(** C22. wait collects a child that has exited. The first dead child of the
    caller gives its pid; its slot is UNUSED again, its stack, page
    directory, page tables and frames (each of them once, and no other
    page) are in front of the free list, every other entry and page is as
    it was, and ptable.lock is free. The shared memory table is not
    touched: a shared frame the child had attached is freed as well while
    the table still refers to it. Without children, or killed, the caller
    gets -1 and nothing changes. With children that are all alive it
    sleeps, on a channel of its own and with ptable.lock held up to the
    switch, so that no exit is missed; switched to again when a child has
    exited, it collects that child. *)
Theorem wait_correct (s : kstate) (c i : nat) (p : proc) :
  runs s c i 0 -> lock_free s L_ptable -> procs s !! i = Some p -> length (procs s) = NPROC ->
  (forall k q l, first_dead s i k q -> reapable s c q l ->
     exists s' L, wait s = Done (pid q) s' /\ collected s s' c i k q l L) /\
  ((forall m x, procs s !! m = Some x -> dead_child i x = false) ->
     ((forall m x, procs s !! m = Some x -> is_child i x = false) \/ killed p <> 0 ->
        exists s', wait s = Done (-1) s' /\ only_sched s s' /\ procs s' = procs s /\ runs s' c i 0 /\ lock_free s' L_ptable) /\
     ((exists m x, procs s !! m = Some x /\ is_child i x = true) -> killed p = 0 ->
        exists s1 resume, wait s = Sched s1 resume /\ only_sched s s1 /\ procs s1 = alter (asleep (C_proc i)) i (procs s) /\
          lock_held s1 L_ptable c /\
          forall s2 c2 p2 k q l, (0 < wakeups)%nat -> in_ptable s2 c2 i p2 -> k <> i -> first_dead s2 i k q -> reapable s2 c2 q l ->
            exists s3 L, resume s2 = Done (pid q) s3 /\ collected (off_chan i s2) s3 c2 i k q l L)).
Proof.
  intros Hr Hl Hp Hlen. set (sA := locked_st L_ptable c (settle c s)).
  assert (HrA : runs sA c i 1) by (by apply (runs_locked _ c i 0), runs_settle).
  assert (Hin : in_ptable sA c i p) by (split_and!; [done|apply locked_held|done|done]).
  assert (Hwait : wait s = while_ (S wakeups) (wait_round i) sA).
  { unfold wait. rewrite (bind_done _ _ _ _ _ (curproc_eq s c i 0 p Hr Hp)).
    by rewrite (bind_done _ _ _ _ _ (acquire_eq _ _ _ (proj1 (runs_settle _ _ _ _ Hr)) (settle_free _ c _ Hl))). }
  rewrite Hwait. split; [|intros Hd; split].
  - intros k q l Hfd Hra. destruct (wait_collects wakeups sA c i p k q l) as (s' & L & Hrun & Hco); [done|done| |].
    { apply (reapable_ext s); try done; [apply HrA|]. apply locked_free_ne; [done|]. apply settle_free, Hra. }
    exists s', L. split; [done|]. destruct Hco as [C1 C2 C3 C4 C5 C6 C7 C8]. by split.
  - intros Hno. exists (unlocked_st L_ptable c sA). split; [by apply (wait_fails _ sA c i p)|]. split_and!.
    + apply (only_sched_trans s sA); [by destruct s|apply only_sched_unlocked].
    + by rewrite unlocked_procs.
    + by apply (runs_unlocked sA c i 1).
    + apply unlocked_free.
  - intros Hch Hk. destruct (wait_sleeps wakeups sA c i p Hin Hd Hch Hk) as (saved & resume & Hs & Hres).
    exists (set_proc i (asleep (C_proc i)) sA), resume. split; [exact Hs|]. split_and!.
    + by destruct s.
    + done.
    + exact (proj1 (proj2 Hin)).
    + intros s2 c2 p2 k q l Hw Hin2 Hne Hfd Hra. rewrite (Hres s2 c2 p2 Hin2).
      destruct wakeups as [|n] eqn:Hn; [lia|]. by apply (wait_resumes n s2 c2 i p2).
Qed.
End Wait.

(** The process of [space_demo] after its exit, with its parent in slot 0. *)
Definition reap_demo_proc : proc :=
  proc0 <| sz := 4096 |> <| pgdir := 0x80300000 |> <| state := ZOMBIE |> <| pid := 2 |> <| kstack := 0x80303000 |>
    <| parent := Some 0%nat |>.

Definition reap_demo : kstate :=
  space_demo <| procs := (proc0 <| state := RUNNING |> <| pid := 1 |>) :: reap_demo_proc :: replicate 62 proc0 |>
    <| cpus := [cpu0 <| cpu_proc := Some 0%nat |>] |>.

Exercise aim >> Whatever else the listing above holds, retype exactly only the lines from the one containing "killed p <> 0 ->" to the one containing "((exists m x, procs", both ends kept.

Expected answer >>
     ((forall m x, procs s !! m = Some x -> is_child i x = false) \/ killed p <> 0 ->
        exists s', wait s = Done (-1) s' /\ only_sched s s' /\ procs s' = procs s /\ runs s' c i 0 /\ lock_free s' L_ptable) /\
     ((exists m x, procs s !! m = Some x /\ is_child i x = true) -> killed p = 0 ->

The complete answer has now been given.